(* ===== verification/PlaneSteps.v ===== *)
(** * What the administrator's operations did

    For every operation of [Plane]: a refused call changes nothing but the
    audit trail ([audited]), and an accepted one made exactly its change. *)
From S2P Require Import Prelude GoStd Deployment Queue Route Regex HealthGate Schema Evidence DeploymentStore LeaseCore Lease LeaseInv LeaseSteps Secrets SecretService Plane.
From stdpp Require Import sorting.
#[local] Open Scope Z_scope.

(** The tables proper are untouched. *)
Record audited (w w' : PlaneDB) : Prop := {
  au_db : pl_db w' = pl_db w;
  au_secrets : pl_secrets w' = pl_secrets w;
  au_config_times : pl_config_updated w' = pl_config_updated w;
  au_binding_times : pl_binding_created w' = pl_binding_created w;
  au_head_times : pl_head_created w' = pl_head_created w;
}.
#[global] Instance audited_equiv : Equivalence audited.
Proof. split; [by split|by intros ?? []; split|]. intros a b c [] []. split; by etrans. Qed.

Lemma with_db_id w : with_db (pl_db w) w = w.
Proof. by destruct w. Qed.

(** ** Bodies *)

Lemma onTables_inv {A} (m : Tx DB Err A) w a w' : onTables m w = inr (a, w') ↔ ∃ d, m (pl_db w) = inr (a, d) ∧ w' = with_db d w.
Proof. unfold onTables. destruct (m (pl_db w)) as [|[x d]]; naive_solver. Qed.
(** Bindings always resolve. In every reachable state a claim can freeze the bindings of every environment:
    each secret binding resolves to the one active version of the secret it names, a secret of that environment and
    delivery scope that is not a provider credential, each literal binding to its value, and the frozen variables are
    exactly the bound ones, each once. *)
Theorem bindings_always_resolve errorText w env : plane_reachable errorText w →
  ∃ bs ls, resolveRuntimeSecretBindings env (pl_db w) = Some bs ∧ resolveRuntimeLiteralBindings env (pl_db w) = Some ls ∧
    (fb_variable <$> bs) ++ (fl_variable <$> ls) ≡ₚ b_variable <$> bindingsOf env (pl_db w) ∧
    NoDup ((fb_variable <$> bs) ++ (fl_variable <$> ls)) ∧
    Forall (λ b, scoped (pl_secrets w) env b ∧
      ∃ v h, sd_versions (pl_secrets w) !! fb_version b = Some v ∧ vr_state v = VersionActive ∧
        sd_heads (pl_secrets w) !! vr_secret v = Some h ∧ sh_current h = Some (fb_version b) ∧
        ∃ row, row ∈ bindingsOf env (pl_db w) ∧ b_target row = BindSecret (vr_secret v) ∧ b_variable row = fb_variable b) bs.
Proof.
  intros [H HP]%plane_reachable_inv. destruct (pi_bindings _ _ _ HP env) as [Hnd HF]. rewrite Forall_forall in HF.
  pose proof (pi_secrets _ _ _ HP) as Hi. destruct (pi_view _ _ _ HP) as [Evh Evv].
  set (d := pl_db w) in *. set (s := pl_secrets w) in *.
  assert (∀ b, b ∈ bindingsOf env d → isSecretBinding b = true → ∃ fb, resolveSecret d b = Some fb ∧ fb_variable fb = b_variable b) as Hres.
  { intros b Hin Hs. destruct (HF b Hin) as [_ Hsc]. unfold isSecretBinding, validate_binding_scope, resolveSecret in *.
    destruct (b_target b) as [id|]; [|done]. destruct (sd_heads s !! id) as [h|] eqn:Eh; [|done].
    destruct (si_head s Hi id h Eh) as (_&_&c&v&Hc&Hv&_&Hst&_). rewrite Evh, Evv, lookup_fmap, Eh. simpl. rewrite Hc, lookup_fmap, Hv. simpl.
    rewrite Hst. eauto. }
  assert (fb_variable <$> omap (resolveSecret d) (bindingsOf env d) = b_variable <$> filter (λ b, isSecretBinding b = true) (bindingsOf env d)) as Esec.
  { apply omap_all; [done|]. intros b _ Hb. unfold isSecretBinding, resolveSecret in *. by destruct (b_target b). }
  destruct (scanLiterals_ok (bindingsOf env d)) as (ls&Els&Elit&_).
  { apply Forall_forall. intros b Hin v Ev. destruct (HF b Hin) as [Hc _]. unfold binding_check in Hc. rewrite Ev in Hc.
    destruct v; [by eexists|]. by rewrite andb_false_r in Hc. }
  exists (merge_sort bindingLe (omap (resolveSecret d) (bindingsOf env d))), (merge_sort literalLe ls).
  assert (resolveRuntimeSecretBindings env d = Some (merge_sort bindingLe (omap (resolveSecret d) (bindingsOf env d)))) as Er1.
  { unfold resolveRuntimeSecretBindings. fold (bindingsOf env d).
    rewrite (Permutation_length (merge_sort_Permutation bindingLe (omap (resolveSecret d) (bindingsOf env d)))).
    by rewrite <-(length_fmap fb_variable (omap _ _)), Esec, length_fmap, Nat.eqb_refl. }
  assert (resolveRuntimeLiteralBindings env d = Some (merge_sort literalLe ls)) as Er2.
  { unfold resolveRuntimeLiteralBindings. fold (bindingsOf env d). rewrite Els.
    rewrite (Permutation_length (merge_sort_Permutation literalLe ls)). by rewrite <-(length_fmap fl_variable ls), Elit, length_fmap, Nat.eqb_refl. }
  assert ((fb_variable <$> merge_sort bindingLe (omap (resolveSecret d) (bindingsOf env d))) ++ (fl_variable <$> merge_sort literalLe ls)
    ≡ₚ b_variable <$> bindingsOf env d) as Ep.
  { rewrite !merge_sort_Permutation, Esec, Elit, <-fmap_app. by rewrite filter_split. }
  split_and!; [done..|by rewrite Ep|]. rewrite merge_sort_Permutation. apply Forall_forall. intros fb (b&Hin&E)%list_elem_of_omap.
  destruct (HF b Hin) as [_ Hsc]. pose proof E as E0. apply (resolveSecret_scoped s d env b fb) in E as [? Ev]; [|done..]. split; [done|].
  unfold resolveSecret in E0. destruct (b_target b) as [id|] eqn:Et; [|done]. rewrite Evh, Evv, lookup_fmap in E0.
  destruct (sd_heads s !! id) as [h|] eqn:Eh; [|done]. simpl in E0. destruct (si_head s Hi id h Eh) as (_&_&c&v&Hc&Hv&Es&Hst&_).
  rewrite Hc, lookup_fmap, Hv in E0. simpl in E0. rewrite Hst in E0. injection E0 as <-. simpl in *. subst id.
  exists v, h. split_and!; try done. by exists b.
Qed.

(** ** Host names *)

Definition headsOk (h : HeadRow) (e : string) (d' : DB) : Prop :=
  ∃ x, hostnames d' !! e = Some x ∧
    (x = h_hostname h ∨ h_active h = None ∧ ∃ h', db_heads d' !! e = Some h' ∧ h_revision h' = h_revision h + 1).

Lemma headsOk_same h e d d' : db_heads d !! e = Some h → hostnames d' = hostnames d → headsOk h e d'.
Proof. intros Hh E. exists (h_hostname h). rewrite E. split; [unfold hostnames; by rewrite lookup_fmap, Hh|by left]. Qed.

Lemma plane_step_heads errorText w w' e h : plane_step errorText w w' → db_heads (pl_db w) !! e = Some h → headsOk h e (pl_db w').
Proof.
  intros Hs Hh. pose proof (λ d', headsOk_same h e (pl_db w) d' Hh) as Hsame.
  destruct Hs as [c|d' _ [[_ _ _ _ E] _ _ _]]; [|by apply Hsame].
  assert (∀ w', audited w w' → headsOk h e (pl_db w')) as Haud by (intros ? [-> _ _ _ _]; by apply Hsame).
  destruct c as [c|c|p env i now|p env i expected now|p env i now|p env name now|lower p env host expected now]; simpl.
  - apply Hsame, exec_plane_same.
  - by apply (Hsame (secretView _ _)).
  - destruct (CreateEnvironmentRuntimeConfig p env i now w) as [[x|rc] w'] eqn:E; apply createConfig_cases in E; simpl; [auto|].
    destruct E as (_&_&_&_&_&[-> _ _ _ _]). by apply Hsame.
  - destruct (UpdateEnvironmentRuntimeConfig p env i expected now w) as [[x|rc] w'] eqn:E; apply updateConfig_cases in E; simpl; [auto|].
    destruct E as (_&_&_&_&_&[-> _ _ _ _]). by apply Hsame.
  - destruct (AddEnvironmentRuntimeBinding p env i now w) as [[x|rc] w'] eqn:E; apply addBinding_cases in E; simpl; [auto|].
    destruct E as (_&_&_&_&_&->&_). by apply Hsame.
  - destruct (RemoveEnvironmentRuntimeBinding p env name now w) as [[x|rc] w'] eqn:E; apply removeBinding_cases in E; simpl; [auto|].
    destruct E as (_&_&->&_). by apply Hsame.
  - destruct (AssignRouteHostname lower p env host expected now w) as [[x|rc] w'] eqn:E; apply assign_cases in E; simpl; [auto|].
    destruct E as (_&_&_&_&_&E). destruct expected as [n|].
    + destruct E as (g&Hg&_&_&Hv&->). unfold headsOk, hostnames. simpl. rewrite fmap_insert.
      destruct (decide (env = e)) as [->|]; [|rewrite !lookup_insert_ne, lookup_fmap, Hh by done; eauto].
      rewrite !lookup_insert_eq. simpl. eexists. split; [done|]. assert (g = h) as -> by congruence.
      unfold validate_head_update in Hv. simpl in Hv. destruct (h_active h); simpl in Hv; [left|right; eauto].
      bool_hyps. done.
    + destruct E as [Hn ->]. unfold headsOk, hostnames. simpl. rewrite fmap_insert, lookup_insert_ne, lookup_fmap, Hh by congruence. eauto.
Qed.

++++++

- EXERCISE PROMPT -
Your response should contain each line of the entries above that holds the string "exactly".

- SOLVED PROBLEM -
    audit trail ([audited]), and an accepted one made exactly its change. *)
    exactly the bound ones, each once. *)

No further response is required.